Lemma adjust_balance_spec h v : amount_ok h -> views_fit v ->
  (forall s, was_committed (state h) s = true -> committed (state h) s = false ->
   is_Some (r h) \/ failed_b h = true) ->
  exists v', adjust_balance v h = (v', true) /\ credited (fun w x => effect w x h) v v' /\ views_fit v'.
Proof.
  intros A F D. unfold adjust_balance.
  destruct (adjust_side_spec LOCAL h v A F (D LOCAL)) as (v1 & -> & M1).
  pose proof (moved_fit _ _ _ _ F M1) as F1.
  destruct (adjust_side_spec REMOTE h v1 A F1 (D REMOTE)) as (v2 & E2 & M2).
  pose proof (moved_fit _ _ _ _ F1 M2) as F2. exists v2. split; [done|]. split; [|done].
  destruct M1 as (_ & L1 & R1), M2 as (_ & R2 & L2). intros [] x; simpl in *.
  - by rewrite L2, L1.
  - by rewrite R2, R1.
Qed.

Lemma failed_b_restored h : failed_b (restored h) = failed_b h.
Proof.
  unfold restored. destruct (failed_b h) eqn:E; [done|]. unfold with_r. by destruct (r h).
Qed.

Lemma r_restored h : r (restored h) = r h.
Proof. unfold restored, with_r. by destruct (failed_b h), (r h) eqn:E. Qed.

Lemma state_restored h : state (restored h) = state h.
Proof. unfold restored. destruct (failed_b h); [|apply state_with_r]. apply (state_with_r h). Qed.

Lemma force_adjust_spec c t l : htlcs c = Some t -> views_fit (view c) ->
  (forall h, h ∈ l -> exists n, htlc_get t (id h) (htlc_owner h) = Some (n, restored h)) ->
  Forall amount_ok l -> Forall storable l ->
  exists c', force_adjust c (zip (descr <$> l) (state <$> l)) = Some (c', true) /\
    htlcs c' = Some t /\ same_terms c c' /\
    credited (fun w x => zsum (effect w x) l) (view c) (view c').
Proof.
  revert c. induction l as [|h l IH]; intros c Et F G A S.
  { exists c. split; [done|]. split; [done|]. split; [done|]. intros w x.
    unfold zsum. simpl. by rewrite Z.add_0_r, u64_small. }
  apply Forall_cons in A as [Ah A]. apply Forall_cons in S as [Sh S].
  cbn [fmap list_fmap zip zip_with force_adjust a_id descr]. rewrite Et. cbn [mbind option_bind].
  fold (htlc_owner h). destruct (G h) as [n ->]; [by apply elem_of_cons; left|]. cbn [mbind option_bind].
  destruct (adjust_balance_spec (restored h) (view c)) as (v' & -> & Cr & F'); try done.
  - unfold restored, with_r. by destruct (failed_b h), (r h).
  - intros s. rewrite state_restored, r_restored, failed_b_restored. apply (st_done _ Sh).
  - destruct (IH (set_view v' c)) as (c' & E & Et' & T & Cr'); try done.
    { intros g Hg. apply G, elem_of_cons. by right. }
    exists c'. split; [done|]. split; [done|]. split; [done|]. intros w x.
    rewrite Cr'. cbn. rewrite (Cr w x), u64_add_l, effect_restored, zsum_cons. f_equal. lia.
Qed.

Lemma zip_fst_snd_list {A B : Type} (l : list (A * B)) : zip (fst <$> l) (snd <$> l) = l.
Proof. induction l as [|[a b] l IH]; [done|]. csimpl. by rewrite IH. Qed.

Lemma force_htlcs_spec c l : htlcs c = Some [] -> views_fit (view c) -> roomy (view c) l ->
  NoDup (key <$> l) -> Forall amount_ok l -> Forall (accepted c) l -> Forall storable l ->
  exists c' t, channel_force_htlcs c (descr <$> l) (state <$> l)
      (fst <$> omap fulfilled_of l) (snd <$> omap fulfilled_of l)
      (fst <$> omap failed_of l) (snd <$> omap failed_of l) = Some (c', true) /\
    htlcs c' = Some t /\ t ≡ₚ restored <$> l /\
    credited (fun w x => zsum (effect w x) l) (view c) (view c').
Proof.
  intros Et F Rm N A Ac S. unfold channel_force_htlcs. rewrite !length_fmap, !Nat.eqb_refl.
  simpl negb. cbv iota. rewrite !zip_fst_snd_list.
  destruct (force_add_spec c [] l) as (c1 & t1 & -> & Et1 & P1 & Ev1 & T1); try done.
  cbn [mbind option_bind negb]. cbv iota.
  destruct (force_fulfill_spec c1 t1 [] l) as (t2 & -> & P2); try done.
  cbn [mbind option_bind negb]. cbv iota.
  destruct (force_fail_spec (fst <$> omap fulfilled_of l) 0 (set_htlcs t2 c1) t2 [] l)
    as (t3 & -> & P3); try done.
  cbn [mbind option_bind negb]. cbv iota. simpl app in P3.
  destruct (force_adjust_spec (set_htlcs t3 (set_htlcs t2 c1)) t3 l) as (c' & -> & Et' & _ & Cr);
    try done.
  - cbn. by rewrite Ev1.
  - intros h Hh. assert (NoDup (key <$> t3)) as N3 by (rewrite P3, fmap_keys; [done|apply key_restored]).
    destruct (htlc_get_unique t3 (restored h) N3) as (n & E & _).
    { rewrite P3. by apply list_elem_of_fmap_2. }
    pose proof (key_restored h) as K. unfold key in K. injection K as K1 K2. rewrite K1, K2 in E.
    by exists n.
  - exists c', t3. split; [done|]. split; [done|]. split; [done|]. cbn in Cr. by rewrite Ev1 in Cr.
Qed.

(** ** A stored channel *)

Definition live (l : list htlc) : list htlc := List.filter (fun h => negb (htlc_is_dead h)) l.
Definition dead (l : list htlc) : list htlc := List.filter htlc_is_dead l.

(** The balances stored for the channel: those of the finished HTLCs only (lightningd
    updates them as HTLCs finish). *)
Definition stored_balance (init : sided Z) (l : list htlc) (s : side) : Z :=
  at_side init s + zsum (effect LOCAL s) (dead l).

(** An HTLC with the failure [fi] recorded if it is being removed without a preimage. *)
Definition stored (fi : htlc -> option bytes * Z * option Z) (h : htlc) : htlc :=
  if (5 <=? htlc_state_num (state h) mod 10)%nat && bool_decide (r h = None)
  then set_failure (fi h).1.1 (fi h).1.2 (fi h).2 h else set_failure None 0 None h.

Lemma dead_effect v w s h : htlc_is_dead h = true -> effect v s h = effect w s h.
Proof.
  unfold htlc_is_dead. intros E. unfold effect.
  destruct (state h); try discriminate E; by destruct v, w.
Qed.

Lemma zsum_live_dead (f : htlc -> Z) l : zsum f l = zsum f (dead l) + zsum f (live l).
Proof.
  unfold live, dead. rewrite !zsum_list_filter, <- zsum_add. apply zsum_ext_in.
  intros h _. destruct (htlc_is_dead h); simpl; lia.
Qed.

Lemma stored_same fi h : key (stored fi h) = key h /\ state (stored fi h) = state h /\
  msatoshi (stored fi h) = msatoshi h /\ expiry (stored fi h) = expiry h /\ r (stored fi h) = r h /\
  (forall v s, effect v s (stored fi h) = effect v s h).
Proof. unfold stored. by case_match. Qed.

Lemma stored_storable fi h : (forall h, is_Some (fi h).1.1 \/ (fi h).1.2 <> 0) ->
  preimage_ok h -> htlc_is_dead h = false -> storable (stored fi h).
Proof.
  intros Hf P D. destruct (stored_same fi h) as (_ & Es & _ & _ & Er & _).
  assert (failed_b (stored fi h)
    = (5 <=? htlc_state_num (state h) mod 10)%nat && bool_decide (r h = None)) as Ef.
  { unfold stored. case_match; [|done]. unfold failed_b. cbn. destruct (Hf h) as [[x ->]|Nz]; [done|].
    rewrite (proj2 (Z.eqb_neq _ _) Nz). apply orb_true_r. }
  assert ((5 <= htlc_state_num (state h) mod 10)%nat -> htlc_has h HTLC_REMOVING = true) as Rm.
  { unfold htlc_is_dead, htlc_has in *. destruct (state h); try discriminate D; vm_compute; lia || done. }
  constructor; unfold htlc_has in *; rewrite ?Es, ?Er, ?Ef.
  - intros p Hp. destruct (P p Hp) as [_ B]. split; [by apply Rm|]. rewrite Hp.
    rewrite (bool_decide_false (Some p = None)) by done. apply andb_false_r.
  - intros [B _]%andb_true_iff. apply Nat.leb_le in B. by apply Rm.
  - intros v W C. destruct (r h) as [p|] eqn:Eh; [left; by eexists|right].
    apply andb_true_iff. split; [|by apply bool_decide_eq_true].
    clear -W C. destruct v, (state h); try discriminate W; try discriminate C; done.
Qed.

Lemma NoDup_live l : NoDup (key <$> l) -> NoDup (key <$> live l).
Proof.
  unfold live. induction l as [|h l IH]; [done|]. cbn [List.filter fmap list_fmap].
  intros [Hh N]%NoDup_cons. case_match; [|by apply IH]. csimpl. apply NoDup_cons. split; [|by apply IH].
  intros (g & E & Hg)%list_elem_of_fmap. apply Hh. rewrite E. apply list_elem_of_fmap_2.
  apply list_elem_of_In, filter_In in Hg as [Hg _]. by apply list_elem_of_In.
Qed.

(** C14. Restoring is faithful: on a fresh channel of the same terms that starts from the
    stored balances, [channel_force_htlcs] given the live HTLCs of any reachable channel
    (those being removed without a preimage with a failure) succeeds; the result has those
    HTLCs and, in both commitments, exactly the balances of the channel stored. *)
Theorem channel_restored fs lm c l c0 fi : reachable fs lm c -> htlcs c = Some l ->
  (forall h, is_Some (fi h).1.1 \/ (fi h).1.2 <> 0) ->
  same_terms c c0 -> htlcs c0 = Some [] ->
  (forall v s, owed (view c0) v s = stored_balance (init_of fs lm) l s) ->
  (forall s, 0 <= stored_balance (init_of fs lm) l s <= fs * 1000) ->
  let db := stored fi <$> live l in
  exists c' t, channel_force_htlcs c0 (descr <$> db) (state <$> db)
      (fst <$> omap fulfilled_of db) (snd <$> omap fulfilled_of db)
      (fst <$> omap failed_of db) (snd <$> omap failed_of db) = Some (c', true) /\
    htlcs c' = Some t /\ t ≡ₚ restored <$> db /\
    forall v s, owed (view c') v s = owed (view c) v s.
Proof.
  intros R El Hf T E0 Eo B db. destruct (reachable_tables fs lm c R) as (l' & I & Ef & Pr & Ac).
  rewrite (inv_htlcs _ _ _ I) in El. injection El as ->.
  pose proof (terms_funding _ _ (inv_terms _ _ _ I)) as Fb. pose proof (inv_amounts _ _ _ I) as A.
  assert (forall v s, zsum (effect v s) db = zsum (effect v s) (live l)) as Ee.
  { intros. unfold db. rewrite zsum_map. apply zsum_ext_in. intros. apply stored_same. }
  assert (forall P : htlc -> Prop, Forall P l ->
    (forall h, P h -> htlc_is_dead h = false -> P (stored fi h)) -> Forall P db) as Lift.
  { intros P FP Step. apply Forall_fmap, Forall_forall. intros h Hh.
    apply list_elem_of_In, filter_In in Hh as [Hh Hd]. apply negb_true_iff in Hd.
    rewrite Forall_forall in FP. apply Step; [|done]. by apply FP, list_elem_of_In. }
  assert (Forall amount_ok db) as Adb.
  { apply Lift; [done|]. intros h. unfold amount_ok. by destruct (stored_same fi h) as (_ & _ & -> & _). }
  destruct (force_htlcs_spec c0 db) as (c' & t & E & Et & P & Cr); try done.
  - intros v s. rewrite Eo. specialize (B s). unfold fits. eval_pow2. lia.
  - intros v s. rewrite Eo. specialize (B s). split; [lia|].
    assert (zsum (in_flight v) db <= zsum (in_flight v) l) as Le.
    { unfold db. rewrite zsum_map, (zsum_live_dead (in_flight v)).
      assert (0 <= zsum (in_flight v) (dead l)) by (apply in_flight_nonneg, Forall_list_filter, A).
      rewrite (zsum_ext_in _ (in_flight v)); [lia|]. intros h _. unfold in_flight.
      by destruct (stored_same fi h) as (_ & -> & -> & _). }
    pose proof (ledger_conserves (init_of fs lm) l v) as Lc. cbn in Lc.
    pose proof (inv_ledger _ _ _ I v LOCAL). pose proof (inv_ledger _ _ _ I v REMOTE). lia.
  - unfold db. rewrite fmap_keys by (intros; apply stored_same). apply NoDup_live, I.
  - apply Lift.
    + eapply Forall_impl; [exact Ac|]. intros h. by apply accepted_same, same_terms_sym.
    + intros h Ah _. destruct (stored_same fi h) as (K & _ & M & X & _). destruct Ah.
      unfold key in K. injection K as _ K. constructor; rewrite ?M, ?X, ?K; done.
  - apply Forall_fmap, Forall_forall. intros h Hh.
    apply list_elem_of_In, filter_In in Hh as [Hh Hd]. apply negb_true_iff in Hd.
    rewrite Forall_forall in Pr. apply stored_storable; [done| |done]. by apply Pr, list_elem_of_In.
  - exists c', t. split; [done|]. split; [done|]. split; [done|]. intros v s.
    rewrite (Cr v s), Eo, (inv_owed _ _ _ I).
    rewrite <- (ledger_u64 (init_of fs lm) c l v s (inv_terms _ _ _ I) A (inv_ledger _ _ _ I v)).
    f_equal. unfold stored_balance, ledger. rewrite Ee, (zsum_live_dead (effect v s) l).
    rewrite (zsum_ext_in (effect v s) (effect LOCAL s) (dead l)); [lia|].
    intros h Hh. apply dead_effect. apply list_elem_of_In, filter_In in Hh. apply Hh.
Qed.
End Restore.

---

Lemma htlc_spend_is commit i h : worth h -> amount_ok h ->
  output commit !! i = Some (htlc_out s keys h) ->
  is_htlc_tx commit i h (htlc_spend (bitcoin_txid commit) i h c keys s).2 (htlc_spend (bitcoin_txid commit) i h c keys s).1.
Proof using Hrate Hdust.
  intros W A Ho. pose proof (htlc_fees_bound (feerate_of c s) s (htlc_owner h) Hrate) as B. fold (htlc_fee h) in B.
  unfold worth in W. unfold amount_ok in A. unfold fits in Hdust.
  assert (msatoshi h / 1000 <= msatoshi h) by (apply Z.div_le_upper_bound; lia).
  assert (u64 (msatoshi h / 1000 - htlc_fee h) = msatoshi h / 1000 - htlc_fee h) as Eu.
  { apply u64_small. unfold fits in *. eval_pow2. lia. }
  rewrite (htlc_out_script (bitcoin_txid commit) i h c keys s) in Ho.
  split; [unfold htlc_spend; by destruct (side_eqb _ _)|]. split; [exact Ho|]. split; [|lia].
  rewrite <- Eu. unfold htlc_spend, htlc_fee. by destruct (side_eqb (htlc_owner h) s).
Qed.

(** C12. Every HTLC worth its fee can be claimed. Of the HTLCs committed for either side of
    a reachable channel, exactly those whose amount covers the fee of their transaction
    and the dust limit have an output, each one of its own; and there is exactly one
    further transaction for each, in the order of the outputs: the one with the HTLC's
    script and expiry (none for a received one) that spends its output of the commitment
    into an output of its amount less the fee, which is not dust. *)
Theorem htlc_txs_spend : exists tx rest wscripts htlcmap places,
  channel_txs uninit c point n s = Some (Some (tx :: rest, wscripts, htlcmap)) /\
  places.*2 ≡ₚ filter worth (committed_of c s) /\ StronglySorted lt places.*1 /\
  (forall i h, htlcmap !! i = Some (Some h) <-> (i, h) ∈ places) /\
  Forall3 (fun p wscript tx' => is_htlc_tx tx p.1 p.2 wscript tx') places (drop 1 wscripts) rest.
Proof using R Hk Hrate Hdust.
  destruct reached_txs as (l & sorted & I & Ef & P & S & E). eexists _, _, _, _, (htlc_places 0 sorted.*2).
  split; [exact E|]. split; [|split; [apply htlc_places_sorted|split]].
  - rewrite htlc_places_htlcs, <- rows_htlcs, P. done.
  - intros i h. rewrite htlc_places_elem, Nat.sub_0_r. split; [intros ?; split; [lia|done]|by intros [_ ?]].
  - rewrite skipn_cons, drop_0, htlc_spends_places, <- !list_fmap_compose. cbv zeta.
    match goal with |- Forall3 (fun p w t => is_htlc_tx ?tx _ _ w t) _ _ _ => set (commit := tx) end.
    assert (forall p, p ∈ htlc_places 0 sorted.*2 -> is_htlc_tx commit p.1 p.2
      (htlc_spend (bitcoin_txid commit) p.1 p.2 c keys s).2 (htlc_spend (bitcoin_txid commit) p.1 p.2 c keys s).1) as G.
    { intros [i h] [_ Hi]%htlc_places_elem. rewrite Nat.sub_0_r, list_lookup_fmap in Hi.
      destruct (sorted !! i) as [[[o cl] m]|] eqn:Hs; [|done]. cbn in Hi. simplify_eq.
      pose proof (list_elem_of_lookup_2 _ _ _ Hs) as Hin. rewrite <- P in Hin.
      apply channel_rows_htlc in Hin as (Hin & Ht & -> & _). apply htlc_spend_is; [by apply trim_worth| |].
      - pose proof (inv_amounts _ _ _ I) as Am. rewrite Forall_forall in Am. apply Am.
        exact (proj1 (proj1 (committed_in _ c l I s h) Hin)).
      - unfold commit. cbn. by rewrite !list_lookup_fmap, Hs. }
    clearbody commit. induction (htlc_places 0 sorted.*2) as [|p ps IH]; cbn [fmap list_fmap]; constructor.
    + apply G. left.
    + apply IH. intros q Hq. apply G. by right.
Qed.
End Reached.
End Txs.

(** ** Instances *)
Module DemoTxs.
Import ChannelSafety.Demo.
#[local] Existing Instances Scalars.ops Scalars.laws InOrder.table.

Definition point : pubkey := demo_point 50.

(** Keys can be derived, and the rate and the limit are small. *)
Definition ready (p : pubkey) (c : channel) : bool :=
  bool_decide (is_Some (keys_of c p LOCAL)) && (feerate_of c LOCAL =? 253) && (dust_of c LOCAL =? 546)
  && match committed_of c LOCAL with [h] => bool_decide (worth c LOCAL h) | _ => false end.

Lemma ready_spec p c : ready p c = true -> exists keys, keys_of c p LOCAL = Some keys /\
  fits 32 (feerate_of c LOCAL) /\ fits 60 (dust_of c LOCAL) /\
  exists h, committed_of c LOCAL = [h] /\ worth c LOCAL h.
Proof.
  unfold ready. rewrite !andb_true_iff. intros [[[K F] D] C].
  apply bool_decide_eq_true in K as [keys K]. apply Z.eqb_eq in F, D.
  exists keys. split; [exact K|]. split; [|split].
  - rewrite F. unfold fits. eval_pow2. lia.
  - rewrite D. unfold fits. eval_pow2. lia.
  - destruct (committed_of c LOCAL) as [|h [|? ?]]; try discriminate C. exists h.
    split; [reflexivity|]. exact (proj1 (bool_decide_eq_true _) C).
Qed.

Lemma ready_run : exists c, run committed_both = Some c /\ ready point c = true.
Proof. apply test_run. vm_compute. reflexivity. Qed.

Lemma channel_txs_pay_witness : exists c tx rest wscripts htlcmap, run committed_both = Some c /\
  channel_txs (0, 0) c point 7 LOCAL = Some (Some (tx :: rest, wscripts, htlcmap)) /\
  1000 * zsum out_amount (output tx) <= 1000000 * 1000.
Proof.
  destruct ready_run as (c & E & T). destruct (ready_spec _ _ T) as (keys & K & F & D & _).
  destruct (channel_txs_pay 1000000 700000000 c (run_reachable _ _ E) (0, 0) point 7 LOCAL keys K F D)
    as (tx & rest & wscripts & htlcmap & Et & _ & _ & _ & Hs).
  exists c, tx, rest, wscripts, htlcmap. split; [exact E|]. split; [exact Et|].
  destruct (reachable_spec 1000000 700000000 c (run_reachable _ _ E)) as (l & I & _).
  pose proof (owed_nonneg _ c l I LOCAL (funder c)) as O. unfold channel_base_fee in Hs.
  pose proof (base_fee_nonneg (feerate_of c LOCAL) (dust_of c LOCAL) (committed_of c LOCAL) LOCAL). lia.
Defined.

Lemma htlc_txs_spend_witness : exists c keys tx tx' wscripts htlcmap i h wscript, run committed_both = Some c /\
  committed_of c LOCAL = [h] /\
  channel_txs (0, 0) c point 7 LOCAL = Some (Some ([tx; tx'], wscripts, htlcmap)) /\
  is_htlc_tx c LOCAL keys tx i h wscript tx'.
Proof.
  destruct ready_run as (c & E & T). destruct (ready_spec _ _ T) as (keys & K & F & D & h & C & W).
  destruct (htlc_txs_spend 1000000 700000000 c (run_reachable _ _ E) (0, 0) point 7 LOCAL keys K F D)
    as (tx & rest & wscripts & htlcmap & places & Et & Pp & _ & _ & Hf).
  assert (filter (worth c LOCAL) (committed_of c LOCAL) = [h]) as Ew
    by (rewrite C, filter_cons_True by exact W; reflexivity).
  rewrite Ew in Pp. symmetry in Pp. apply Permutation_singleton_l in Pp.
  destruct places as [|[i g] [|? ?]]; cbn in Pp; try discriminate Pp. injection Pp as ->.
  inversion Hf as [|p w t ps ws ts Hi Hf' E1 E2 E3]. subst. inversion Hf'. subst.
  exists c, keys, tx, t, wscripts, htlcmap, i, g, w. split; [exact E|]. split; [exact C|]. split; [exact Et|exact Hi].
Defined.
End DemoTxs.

=== EXERCISE OBJECTIVE ===
Repeat word for word the lines above that run from the line containing "rewrite (zsum_ext_in _" through the line containing "End Restore.", both ends included, and nothing else.

=== SOLUTION FOR THIS EXERCISE ===
      rewrite (zsum_ext_in _ (in_flight v)); [lia|]. intros h _. unfold in_flight.
      by destruct (stored_same fi h) as (_ & -> & -> & _). }
    pose proof (ledger_conserves (init_of fs lm) l v) as Lc. cbn in Lc.
    pose proof (inv_ledger _ _ _ I v LOCAL). pose proof (inv_ledger _ _ _ I v REMOTE). lia.
  - unfold db. rewrite fmap_keys by (intros; apply stored_same). apply NoDup_live, I.
  - apply Lift.
    + eapply Forall_impl; [exact Ac|]. intros h. by apply accepted_same, same_terms_sym.
    + intros h Ah _. destruct (stored_same fi h) as (K & _ & M & X & _). destruct Ah.
      unfold key in K. injection K as _ K. constructor; rewrite ?M, ?X, ?K; done.
  - apply Forall_fmap, Forall_forall. intros h Hh.
    apply list_elem_of_In, filter_In in Hh as [Hh Hd]. apply negb_true_iff in Hd.
    rewrite Forall_forall in Pr. apply stored_storable; [done| |done]. by apply Pr, list_elem_of_In.
  - exists c', t. split; [done|]. split; [done|]. split; [done|]. intros v s.
    rewrite (Cr v s), Eo, (inv_owed _ _ _ I).
    rewrite <- (ledger_u64 (init_of fs lm) c l v s (inv_terms _ _ _ I) A (inv_ledger _ _ _ I v)).
    f_equal. unfold stored_balance, ledger. rewrite Ee, (zsum_live_dead (effect v s) l).
    rewrite (zsum_ext_in (effect v s) (effect LOCAL s) (dead l)); [lia|].
    intros h Hh. apply dead_effect. apply list_elem_of_In, filter_In in Hh. apply Hh.
Qed.
End Restore.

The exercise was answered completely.